- What is required -
The entries follow. Copy every line in which "over" appears.

- Entries supplied -
Start of Block

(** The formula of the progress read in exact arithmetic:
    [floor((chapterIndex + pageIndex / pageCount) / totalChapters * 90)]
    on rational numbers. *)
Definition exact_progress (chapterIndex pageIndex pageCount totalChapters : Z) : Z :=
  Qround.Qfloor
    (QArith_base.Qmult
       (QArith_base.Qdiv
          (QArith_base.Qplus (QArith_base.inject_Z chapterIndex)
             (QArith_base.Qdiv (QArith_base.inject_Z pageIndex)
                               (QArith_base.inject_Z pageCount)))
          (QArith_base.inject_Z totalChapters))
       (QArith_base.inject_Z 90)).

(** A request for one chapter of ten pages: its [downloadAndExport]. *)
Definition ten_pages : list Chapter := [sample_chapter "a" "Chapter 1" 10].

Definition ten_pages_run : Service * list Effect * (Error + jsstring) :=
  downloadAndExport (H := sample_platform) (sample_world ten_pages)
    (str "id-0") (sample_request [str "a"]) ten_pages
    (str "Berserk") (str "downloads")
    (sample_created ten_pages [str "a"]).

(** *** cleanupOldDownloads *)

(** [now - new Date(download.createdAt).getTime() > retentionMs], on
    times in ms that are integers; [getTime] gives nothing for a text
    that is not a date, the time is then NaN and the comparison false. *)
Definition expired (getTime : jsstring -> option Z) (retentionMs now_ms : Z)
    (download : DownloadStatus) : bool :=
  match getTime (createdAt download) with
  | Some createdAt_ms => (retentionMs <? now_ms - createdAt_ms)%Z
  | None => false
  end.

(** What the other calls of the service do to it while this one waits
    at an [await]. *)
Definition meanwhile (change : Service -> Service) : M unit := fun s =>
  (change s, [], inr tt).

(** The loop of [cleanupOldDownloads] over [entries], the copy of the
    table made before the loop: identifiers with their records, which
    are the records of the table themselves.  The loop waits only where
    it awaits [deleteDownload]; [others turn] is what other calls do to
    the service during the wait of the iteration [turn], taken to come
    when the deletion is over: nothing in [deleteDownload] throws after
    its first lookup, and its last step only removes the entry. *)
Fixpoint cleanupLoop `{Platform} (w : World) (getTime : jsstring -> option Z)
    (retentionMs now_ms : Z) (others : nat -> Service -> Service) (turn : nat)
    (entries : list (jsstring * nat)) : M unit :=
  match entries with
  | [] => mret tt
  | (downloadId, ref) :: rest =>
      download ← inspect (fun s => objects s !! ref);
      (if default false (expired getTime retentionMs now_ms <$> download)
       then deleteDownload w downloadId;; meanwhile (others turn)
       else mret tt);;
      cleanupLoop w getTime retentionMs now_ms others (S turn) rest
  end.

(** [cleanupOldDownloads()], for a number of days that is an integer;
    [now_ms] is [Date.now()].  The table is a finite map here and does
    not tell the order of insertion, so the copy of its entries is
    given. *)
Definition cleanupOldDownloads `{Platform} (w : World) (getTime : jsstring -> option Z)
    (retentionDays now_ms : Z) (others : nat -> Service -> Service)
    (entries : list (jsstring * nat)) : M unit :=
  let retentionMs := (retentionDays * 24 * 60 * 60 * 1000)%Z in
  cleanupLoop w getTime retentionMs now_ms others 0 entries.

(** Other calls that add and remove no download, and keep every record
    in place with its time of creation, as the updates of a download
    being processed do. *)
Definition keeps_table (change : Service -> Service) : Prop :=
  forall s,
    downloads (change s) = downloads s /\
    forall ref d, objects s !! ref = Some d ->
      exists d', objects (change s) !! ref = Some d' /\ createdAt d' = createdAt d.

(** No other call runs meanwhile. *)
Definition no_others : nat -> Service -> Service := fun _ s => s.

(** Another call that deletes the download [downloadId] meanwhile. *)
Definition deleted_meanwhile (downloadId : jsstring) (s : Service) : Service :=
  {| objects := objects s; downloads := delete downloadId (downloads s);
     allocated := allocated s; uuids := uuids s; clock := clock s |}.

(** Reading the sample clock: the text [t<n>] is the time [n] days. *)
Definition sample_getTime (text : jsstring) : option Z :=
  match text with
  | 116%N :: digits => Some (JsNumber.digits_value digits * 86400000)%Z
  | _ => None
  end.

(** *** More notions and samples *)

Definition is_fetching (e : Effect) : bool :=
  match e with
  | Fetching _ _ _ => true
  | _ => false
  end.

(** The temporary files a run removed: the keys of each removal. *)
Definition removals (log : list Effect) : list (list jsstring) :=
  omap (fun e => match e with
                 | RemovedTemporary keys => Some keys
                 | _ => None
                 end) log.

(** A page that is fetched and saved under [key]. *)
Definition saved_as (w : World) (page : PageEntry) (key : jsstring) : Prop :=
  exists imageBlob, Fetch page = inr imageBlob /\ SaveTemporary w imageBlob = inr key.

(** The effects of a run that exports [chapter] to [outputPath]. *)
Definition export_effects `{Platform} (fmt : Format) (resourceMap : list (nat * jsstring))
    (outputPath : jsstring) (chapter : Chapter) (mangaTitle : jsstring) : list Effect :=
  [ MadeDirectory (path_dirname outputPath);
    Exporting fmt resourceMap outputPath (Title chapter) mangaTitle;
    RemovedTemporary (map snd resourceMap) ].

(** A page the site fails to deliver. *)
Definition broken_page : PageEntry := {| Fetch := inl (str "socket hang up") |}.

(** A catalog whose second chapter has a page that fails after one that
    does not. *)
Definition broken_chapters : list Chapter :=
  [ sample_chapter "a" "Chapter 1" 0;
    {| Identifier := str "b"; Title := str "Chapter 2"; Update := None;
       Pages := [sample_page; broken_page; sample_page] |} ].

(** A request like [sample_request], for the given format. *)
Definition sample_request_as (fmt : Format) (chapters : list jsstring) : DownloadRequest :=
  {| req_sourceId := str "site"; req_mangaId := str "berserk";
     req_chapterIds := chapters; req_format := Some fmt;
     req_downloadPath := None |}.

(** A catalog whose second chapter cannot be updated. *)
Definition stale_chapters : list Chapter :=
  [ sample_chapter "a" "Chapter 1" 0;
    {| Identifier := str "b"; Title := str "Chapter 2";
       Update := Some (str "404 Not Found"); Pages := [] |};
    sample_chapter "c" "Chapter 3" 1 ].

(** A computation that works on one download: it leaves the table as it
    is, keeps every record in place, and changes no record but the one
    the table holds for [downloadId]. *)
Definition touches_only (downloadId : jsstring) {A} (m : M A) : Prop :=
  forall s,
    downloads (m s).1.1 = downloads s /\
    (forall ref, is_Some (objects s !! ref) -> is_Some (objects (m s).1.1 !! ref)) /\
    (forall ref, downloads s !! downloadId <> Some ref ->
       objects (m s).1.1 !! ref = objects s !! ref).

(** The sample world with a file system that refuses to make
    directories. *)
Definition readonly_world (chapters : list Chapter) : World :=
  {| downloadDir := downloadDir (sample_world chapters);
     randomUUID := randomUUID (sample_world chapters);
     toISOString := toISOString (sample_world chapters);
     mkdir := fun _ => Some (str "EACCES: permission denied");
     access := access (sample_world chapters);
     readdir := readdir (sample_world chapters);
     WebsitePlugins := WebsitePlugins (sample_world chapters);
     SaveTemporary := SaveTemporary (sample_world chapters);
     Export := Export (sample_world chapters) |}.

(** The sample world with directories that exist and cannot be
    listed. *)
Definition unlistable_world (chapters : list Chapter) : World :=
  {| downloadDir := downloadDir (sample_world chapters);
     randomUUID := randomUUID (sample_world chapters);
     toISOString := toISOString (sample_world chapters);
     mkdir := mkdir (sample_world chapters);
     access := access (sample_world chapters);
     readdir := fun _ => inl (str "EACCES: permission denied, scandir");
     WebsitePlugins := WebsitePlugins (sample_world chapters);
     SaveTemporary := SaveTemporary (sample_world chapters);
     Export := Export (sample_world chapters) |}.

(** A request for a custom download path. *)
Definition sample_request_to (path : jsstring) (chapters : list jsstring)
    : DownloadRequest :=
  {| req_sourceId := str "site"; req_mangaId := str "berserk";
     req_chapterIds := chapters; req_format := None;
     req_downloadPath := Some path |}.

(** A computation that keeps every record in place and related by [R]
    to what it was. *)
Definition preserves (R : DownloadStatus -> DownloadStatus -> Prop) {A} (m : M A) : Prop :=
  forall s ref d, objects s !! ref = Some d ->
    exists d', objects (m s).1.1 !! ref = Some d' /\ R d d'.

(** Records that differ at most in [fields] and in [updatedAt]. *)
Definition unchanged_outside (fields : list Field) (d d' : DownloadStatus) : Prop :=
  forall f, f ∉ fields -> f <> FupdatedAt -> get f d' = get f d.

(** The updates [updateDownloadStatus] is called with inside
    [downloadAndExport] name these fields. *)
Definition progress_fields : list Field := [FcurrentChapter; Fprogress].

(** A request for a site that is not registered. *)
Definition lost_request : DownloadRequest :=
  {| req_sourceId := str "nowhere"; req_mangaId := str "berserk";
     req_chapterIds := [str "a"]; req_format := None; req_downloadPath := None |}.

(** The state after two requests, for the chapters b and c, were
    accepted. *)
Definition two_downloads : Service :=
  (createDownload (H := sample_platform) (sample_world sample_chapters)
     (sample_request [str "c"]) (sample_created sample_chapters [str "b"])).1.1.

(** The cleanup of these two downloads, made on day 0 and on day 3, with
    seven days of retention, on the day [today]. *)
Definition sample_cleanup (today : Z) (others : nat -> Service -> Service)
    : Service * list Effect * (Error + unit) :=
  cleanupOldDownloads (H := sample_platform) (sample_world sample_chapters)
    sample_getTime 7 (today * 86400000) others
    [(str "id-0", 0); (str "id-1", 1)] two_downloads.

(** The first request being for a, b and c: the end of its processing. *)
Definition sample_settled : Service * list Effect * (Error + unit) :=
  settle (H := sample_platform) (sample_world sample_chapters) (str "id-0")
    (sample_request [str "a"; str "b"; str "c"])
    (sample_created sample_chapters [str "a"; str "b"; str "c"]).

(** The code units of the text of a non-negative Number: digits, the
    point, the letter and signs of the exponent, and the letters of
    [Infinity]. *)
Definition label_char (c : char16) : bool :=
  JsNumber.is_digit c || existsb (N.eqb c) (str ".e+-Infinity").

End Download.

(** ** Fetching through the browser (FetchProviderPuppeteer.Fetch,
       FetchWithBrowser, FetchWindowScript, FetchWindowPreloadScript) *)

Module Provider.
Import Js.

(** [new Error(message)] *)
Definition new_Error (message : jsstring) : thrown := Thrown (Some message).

End of Block

- Your response -
(** The loop of [cleanupOldDownloads] over [entries], the copy of the
    when the deletion is over: nothing in [deleteDownload] throws after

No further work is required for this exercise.